### Assignment:
After finding the line with "Num.ltb : num_scope." in the entries below, retype exactly each line from there through the line with "Definition dict : Type", including that final line.
[[ Records supplied, beginning ]]
(** C3, as the code has it: the score of a legal action is
    [Q + cpuct*P*sqrt(N)/(1+Nsa)] on a visited edge and
    [cpuct*P*sqrt(N + EPS)] otherwise, in doubles. When some legal action
    of the 21x18 grid has a score above [-inf], the scan ends on a legal
    action whose score no legal action exceeds, and every legal action met
    earlier in the row-major scan has a strictly smaller score (or a score
    that is NaN): among the legal actions of maximal score the first one is
    picked. When no legal action has a score above [-inf] (none is legal,
    or all the scores are NaN or [-inf]) the scan keeps its initial [-1]. *)
Theorem scan_picks_first_maximum :
  let legal a b := (0 <= a < 21)%Z /\ (0 <= b < 18)%Z /\ valids a b = true in
  (forall a b,
      U a b =
        let P := default (fun _ _ => 0) (dPs d !! s) in
        let n := default 0%Z (dNs d !! s) in
        match dQsa d !! (s, Act a b) with
        | Some q =>
            q + cpuct * P a b * sqrt (of_int n)
                / of_int (1 + default 0%Z (dNsa d !! (s, Act a b)))
        | None => cpuct * P a b * sqrt (of_int n + EPS_double)
        end)
  /\ ((forall a b, legal a b -> (neg_infinity <? U a b) = false) ->
      scan_double = (neg_infinity, NoAct))
  /\ (forall a0 b0, legal a0 b0 -> (neg_infinity <? U a0 b0) = true ->
      exists a b,
        scan_double = (U a b, Act a b)
        /\ legal a b /\ (neg_infinity <? U a b) = true
        /\ forall a' b', legal a' b' ->
             (U a b <? U a' b') = false
             /\ ((18 * a' + b' < 18 * a + b)%Z ->
                 (U a b <=? U a' b') = false
                 /\ ((U a' b' <? U a b) = true \/ (U a' b' =? U a' b') = false))).
Proof.
  intros legal. split; [reflexivity|].
  assert (Hinv : scan_double_inv grid scan_double)
    by exact (scan_double_inv_fold grid).
  split.
  - intros Hnone.
    destruct Hinv as [[-> _] | (l1 & a & b & l2 & Hg & Hv & _ & Hinf & _)]; [done|].
    assert ((a, b) ∈ grid) as Hin
      by (rewrite Hg; apply elem_of_app; right; apply elem_of_cons; by left).
    apply elem_of_grid in Hin as [Ha Hb]. by rewrite Hnone in Hinf.
  - intros a0 b0 (Ha0 & Hb0 & Hv0) Hinf0.
    destruct Hinv as [[_ Hnone]
                     | (l1 & a & b & l2 & Hg & Hv & -> & Hinf & Hlt & Hle)].
    { rewrite Hnone in Hinf0; [done| |done]. by apply elem_of_grid. }
    assert ((a, b) ∈ grid) as Hin
      by (rewrite Hg; apply elem_of_app; right; apply elem_of_cons; by left).
    apply elem_of_grid in Hin as [Ha Hb].
    exists a, b. split; [done|]. split; [done|]. split; [done|].
    intros a' b' (Ha' & Hb' & Hv').
    assert ((a', b') ∈ grid) as Hin' by (by apply elem_of_grid).
    split.
    + rewrite Hg in Hin'. apply elem_of_app in Hin' as [Hin'|Hin'].
      * destruct (U a b <? U a' b') eqn:Hc; [|done].
        specialize (Hlt a' b' Hin' Hv'). by rewrite (lt_le _ _ Hc) in Hlt.
      * apply elem_of_cons in Hin' as [Heq|Hin']; [|by apply Hle].
        simplify_eq. destruct (U a b <? U a b) eqn:Hc; [|done].
        pose proof (lt_not_le _ _ Hc) as Hn. by rewrite (lt_le _ _ Hc) in Hn.
    + intros Hkey.
      assert (Hle' : (U a b <=? U a' b') = false).
      { apply Hlt; [|done].
        apply (grid_split_before l1 (a, b) l2); [done|done|].
        unfold scan_key; cbn; lia. }
      split; [exact Hle'|]. by eapply not_le_lt_or_nan.
Qed.
(** * Sui price-prediction bot: signal fusion and trade targets

    A shallow embedding of the decision logic of the repository:

    - [src/analysis/technical_indicators.py]: [calculate_trade_targets]
      and [generate_signals];
    - [src/signals/trading_signals.py]: [generate_trading_signal],
      [_generate_final_signal] and [_get_entry_timing];
    - [src/ai/deepseek_client.py]: the parsing of a response;
    - [main.py]: the configuration, the printing and the loop.

    Numbers.  Python floats and numpy [float64] scalars are modelled twice.

    - By [num]: an exact rational, or one of the three IEEE special values
      (plus infinity, minus infinity, not-a-number).  Arithmetic on finite
      values is exact (no rounding, no overflow, one zero only); the
      special values follow the IEEE rules numpy applies, so that a
      division by zero or an incomplete rolling window shows up in the
      model as it does in the program.  Results are kept in lowest terms,
      which makes equal results syntactically equal.  This model carries
      what is decided by the structure of the code and by comparisons of
      its inputs: which branch is taken, which fields a record has, which
      call raises.
    - By the binary64 floats of the machine, in [Binary64]: the scoring
      and the target calculator once more, with every operation rounded
      as the program rounds it.  This model carries the values: a sum of
      decimal weights, the effect of a rounding on an ordering or on an
      identity.

    A statement about values made on the exact model either holds of the
    floats as well because rounding is monotone (an ordering that is not
    strict, a bound), or is restricted to the runs in which no operation
    rounds, [target_steps] listing the operations.

    Effects.  Dictionaries are association lists of dynamically typed
    values, read with [get] as the code reads them with [dict.get]; a Python
    exception is the [Raise] outcome of a [result]; the one reading of the
    clock, [datetime.now()], is an argument of the function that takes
    it. *)

From Stdlib Require Import QArith Qabs Qreduction Qminmax Lqa.
From Stdlib Require Import ZArith Lia Bool List String Ascii.
From Stdlib Require PrimFloat.
Import ListNotations.

Set Warnings "-register-all".

(** ** Numbers *)

Module Num.

Inductive num : Type :=
| Fin (q : Q)
| PInf
| NInf
| NaN.

Definition Qltb (a b : Q) : bool := negb (Qle_bool b a).

Definition is_nan (x : num) : bool :=
  match x with NaN => true | _ => false end.

Definition is_finite (x : num) : bool :=
  match x with Fin _ => true | _ => false end.

(** Sign of a number that is not NaN, as a comparison with zero. *)
Definition sign (x : num) : comparison :=
  match x with
  | Fin q => q ?= 0
  | PInf => Gt
  | NInf => Lt
  | NaN => Eq
  end.

(** The infinity of a given sign; an [Eq] sign (zero times infinity, zero
    over zero) is the invalid operation. *)
Definition inf_of (c : comparison) : num :=
  match c with Gt => PInf | Lt => NInf | Eq => NaN end.

Definition cmp_mul (c d : comparison) : comparison :=
  match c, d with
  | Eq, _ | _, Eq => Eq
  | Gt, Gt | Lt, Lt => Gt
  | _, _ => Lt
  end.

Definition add (x y : num) : num :=
  match x, y with
  | NaN, _ | _, NaN => NaN
  | Fin a, Fin b => Fin (Qred (a + b))
  | PInf, NInf | NInf, PInf => NaN
  | PInf, _ | _, PInf => PInf
  | NInf, _ | _, NInf => NInf
  end.

Definition sub (x y : num) : num :=
  match x, y with
  | NaN, _ | _, NaN => NaN
  | Fin a, Fin b => Fin (Qred (a - b))
  | PInf, PInf | NInf, NInf => NaN
  | PInf, _ | _, NInf => PInf
  | NInf, _ | _, PInf => NInf
  end.

Definition mul (x y : num) : num :=
  match x, y with
  | NaN, _ | _, NaN => NaN
  | Fin a, Fin b => Fin (Qred (a * b))
  | _, _ => inf_of (cmp_mul (sign x) (sign y))
  end.

(** numpy's [float64] division: a zero divisor raises nothing, it gives an
    infinity of the dividend's sign, or NaN for zero over zero. *)
Definition div (x y : num) : num :=
  match x, y with
  | NaN, _ | _, NaN => NaN
  | Fin a, Fin b =>
      if Qeq_bool b 0 then inf_of (a ?= 0) else Fin (Qred (a / b))
  | Fin _, _ => Fin 0
  | _, Fin b => if Qeq_bool b 0 then x else inf_of (cmp_mul (sign x) (b ?= 0))
  | _, _ => NaN
  end.

Definition abs (x : num) : num :=
  match x with
  | Fin q => Fin (Qred (Qabs q))
  | PInf | NInf => PInf
  | NaN => NaN
  end.

(** [x < y]; every comparison with NaN is false. *)
Definition ltb (x y : num) : bool :=
  match x, y with
  | NaN, _ | _, NaN => false
  | Fin a, Fin b => Qltb a b
  | NInf, NInf | PInf, _ | _, NInf => false
  | _, _ => true
  end.

(** [x == y]; NaN is equal to nothing, itself included. *)
Definition eqb (x y : num) : bool :=
  match x, y with
  | Fin a, Fin b => Qeq_bool a b
  | PInf, PInf | NInf, NInf => true
  | _, _ => false
  end.

(** Python's built-in [max(a, b)]: the first argument unless the second is
    strictly greater. *)
Definition max (a b : num) : num := if ltb a b then b else a.

(** Folding [max] or [min] over the values of a window, numpy style. *)
Definition maximum (l : list num) : num :=
  match l with
  | [] => NaN
  | x :: r => fold_left (fun m y => if ltb m y then y else m) r x
  end.

Definition minimum (l : list num) : num :=
  match l with
  | [] => NaN
  | x :: r => fold_left (fun m y => if ltb y m then y else m) r x
  end.

End Num.
Import Num.

Declare Scope num_scope.
Delimit Scope num_scope with num.
Bind Scope num_scope with num.
Infix "+" := Num.add : num_scope.
Infix "-" := Num.sub : num_scope.
Infix "*" := Num.mul : num_scope.
Infix "/" := Num.div : num_scope.
Infix "<?" := Num.ltb : num_scope.
Infix "==?" := Num.eqb (at level 70) : num_scope.

(** ** Python values, dictionaries and exceptions *)

Open Scope string_scope.

Module Py.

(** The values that flow through the modelled functions.  A [PDict] keeps
    its items in insertion order, as a Python [dict] does. *)
Inductive pyval : Type :=
| PNone
| PBool (b : bool)
| PNum (x : num)
| PStr (s : string)
| PList (l : list pyval)
| PDict (d : list (string * pyval)).

Definition dict : Type := list (string * pyval).

(** [d.get(k)] as an option, and [d.get(k, dflt)]. *)
Fixpoint lookup (d : dict) (k : string) : option pyval :=
  match d with
  | [] => None
  | (k', v) :: r => if String.eqb k' k then Some v else lookup r k
  end.

Definition get (d : dict) (k : string) (dflt : pyval) : pyval :=
  match lookup d k with Some v => v | None => dflt end.

(** [d.get(k)] with no default gives [None] for a missing key. *)
Definition get_none (d : dict) (k : string) : pyval := get d k PNone.

(** Truth value of an object in a condition. *)
Definition truthy (v : pyval) : bool :=
  match v with
  | PNone => false
  | PBool b => b
  | PNum x => negb (x ==? Fin 0)%num
  | PStr s => negb (String.eqb s "")
  | PList l => match l with [] => false | _ => true end
  | PDict d => match d with [] => false | _ => true end
  end.

(** [v == s] for a string literal [s]. *)
Definition eq_str (v : pyval) (s : string) : bool :=
  match v with PStr t => String.eqb t s | _ => false end.

Inductive exn : Type :=
| TypeError
| IndexError.

Inductive result (A : Type) : Type :=
| Ok (a : A)
| Raise (e : exn).
Arguments Ok {A} a.
Arguments Raise {A} e.

Definition bind {A B} (m : result A) (f : A -> result B) : result B :=
  match m with Ok a => f a | Raise e => Raise e end.

(** A value used as an operand of float arithmetic or of an ordering
    comparison with a float: numbers and booleans are accepted, anything
    else is a [TypeError]. *)
Definition as_num (v : pyval) : result num :=
  match v with
  | PNum x => Ok x
  | PBool b => Ok (Fin (if b then 1 else 0))
  | _ => Raise TypeError
  end.

(** [sep.join(l)]. *)
Fixpoint join (sep : string) (l : list string) : string :=
  match l with
  | [] => ""
  | [s] => s
  | s :: r => s ++ sep ++ join sep r
  end.

End Py.
Import Py.

Notation "x <- m ;; k" := (Py.bind m (fun x => k))
  (at level 61, m at next level, right associativity).

(** ** [technical_indicators.py] *)

Module TechnicalAnalysis.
[[ Records supplied, end ]]
### Reply:
Infix "<?" := Num.ltb : num_scope.
Infix "==?" := Num.eqb (at level 70) : num_scope.

(** ** Python values, dictionaries and exceptions *)

Open Scope string_scope.

Module Py.

(** The values that flow through the modelled functions.  A [PDict] keeps
    its items in insertion order, as a Python [dict] does. *)
Inductive pyval : Type :=
| PNone
| PBool (b : bool)
| PNum (x : num)
| PStr (s : string)
| PList (l : list pyval)
| PDict (d : list (string * pyval)).

Definition dict : Type := list (string * pyval).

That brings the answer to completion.